Fallen. I think that’s the best word there is to phrase a 2-month wandering solitude of an incomplete existence. Of desperate pointless search that compels you to wish for hope unimaginable. To deny a truth that haunts you in every second you breathe-in that worthlessness of a life unjustified for the lost of a significant complimenting essence.
Yes, to put it simply. I felt nothing and hollow for it. Because nothing could be so much empty, I wanted to fill-in that space with at least enough to content half of that loss. I guess I needed a home.
Upon the light of the thought that I have lost friends, I looked for acceptance. Almost everyone that knew me, made a totally different face, after an incident I reckon. A mask forged by societal lapses of scrutiny, prejudice, and mediocrity.
For a fact that most people tend to be more less critical, it was blatantly arduous to find someone who would understand me. Someone who would breach beyond a common conception. Someone who could transcend.

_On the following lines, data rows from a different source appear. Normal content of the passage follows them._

Definition normalized (s : Store) (query : list f32) : list f32 :=
  if bool_decide (c_distance (st_config s) = Cosine) then normalize query else query.

(** The brute-force branch. *)
Definition search_exact (s : Store) (ca : Caches) (scope : list rstring) (q : list f32) (opts : SearchOpts)
  : result query_error (list Hit) :=
  let scan := sorted_scan s (ca_scan_order ca) scope (so_filter opts) in
  let workers := parallel_workers s (length scan) in
  match (if so_exact opts then None else search_quantized s (ca_quant ca) q scan opts workers) with
  | Some res => res
  | None => rank_scan s q scan opts
  end.

Definition search (s : Store) (ca : Caches) (scope : list rstring) (query : list f32) (opts : SearchOpts)
  : result query_error (list Hit) :=
  (let? _ := check_query_dim s query in
   let? _ := check_query_opts opts in
   let q := normalized s query in
   let deep := deepened opts in
   let? ranked :=
     if negb (bool_decide (so_names deep = [])) then
       rank_scan_named s q (named_scan s scope (so_filter deep) (so_names deep)) deep
     else if bool_decide (is_Some (ca_ann ca)) && negb (so_exact deep) then search_ann s ca scope q deep
     else if existsb (fun ix => bool_decide (is_Some ix)) (ca_seg_indexes ca) && negb (so_exact deep)
     then search_segmented s ca scope q deep
     else search_exact s ca scope q deep in
   finish s ranked opts)%res.

Definition search_similar (s : Store) (ca : Caches) (scope : list rstring) (collection id : rstring)
    (opts : SearchOpts) : result query_error (list Hit) :=
  match st_collections s !! collection ≫= fun col => cl_docs col !! id with
  | None => Err QNoRecord
  | Some entry =>
      match primary_row entry with
      | None => Err QNoVector
      | Some row =>
          let query := segments_row row (st_data s) in
          let wide := with_page (usize (sat_add (N.of_nat (depth opts)) 1)) 0 None None opts in
          (let? ranked := search s ca scope query wide in
           finish s (List.filter (fun h => negb (bool_decide (h_collection h = collection /\ h_id h = id))) ranked)
             opts)%res
      end
  end.
End ranking.
(* ===== verification/SearchPaths.v ===== *)
(** * SearchPaths: pages, approximate answers and their soundness

    Whatever path serves a query, a hit is a live document in scope at its
    exact score; on the exact path the pages of a query are consecutive
    slices of one ranking. *)
From S2P Require Import Analyzer FtsStore.
From S2P Require Import Prelude Floats Model Config TextPred Filter Literal Findex Narrow Sort TopK Std Hits.
From S2P Require Import Manifest Segments Replay Store Mmr Aggregate Expand Rank Scoring Quant Search SearchSpec.

(** ** What a collector may hold *)

Section holding.
Context {T : Type} (cmp : T -> T -> comparison).

Lemma heap_pop_sub (l : list (f32 * T)) w rest : heap_pop cmp l = Some (w, rest) -> w ∈ l /\ rest ⊆ l.
Proof.
  revert w rest. induction l as [|x l IH]; intros w rest; cbn; [done|].
  destruct (heap_pop cmp l) as [[w' rest']|]; [|intros [= <- <-]; set_solver].
  destruct (IH _ _ eq_refl). destruct (entry_cmp cmp w' x); intros [= <- <-]; set_solver.
Qed.

Lemma offer_sub score it t : tk_heap (offer cmp score it t) ⊆ (score, it) :: tk_heap t.
Proof.
  unfold offer. destruct (_ =? 0)%nat; [set_solver|]. destruct (_ <? _)%nat; [done|].
  destruct (heap_pop cmp (tk_heap t)) as [[w rest]|] eqn:E; [|set_solver].
  apply heap_pop_sub in E as [_ Hr]. case_match; cbn; set_solver.
Qed.

Lemma offers_sub t l : tk_heap (offers cmp t l) ⊆ l ++ tk_heap t.
Proof.
  revert t. induction l as [|x l IH]; intros t; [done|]. cbn [offers foldl].
  change (foldl _ ?t l) with (offers cmp t l).
  etrans; [apply IH|]. pose proof (offer_sub x.1 x.2 t). destruct x. set_solver.
Qed.

Lemma sorted_desc_elem (t : TopK (T := T)) x : x ∈ into_sorted_desc cmp t <-> x ∈ tk_heap t.
Proof. unfold into_sorted_desc. by rewrite sort_by_perm. Qed.

(** A result that holds nothing but what [P] allows. *)
Definition holds (P : f32 * T -> Prop) (r : result query_error (TopK (T := T))) : Prop :=
  forall t, r = Ok t -> forall x, x ∈ tk_heap t -> P x.

Lemma offers_holds (P : f32 * T -> Prop) k l : (forall x, x ∈ l -> P x) -> holds P (Ok (offers cmp (TopK_new k) l)).
Proof. intros Hl t [= <-] x Hx%offers_sub. apply Hl. by rewrite app_nil_r in Hx. Qed.

Lemma walk_holds {E} (sc : E -> option (f32 * T)) step (P : f32 * T -> Prop) tk (l : list E) k :
  (forall t e, step t e = Ok (offer_opt cmp sc t e)) ->
  (forall e x, e ∈ l -> sc e = Some x -> P x) -> holds P (walk step tk l (TopK_new k)).
Proof.
  intros Hs HP. destruct (walk_offers cmp sc step Hs tk l (TopK_new k)) as [->|[-> _]]; [|done].
  apply offers_holds. intros x (e & He & Hx)%list_elem_of_omap. by eapply HP.
Qed.

Lemma join_workers_ok {C} (score_one : (nat -> bool) -> C -> result query_error (TopK (T := T))) tok w parts ts :
  join_workers score_one tok w parts = Ok ts ->
  forall t, t ∈ ts -> exists tk p, p ∈ parts /\ score_one tk p = Ok t.
Proof.
  revert w ts. induction parts as [|p ps IH]; intros w ts; cbn; [by intros [= <-] t ?%elem_of_nil|].
  destruct (score_one (tok w) p) as [t0|] eqn:E; [|done]. cbn.
  destruct (join_workers score_one tok (w + 1) ps) as [ts'|] eqn:E'; [|done]. intros [= <-] t.
  intros [->|Ht]%elem_of_cons; [exists (tok w), p; split; [by left|done]|].
  destruct (IH _ _ E' t Ht) as (tk & p' & ? & ?). exists tk, p'. split; [by right|done].
Qed.

Lemma merge_holds (P : f32 * T -> Prop) k ts :
  (forall t, t ∈ ts -> forall x, x ∈ tk_heap t -> P x) -> holds P (Ok (merge_locals cmp k ts)).
Proof.
  intros Hts. apply offers_holds. intros x (l & Hx & Hl)%list_elem_of_join.
  apply list_elem_of_fmap in Hl as (t & -> & Ht). apply sorted_desc_elem in Hx. by eapply Hts.
Qed.

Lemma parallel_holds `{SortUnstable} (P : f32 * T -> Prop) tok scan workers k score_one :
  (forall tk chunk, chunk ⊆ scan -> holds P (score_one tk chunk)) ->
  holds P (parallel_topk cmp tok scan workers k score_one).
Proof.
  intros Hone. unfold parallel_topk. destruct (Nat.eqb_spec (div_ceil (length scan) workers) 0) as [|Hn]; [done|].
  destruct (join_workers _ _ _ _) as [ts|] eqn:E; [|done]. apply merge_holds. intros t Ht.
  destruct (join_workers_ok _ _ _ _ _ E t Ht) as (tk & p & Hp & Hs). refine (Hone tk _ _ t Hs).
  intros e He. rewrite sort_unstable_perm in He.
  rewrite <- (chunks_join (div_ceil (length scan) workers) scan) by lia.
  apply list_elem_of_join. by exists p.
Qed.
End holding.

(** ** Every hit is genuine *)

Section genuine.
Context `{UnicodeAlnum} `{RegexEngine} `{RegexSyntax} `{!RegexLaws} `{HashOrder} `{SortUnstable} `{Powf}.
Context (tok : nat -> nat -> bool) (s : Store) (ca : Caches) (names : list rstring).

(** The score and the document of a live candidate. *)
Definition genuine_entry (q : list f32) (opts : SearchOpts) (x : f32 * item) : Prop :=
  exists e, is_candidate s names (so_filter opts) e /\ full_score s q opts e = Some x.
Definition genuine (q : list f32) (opts : SearchOpts) (h : Hit) : Prop :=
  exists x, genuine_entry q opts x /\ h = hit_of s (so_projection opts) x.

Lemma topk_genuine q opts (r : result query_error (TopK (T := item))) hits :
  holds (genuine_entry q opts) r ->
  (let? topk := r in Ok (hits_from_topk s topk (so_projection opts)))%res = Ok hits -> Forall (genuine q opts) hits.
Proof.
  destruct r as [t|]; [|done]. intros Hr [= <-]. apply Forall_forall. intros h Hh.
  apply list_elem_of_fmap in Hh as (x & -> & Hx). exists x. split; [|done].
  apply (Hr t eq_refl). by apply (sorted_desc_elem item_cmp).
Qed.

I paused to look at what I have. ..
Then at times when my greatest grief has almost gotten over me. Redemption found its way to uplift my sullen, insufferable state. I found a family. A family that fostered me in my debacle. A family that in the absence of their presence has expressed their concerns impeccably. That transcended to see the many colors behind black and white. A family of true friends.
Perhaps it’s then true to say that friends come and go, but the real ones they remain, even to a point where you have almost forgotten them. And there are also those who you unravel late. But even so, they’ve proven their worth in a little time.
And I thank God for having them. With them, I made it through this misery.
I may not be happy or blissful about my solitude. But though it may be so. I must not fall in the beginning of a battle. Besides, for what its worth. ..I have real friends to back me up.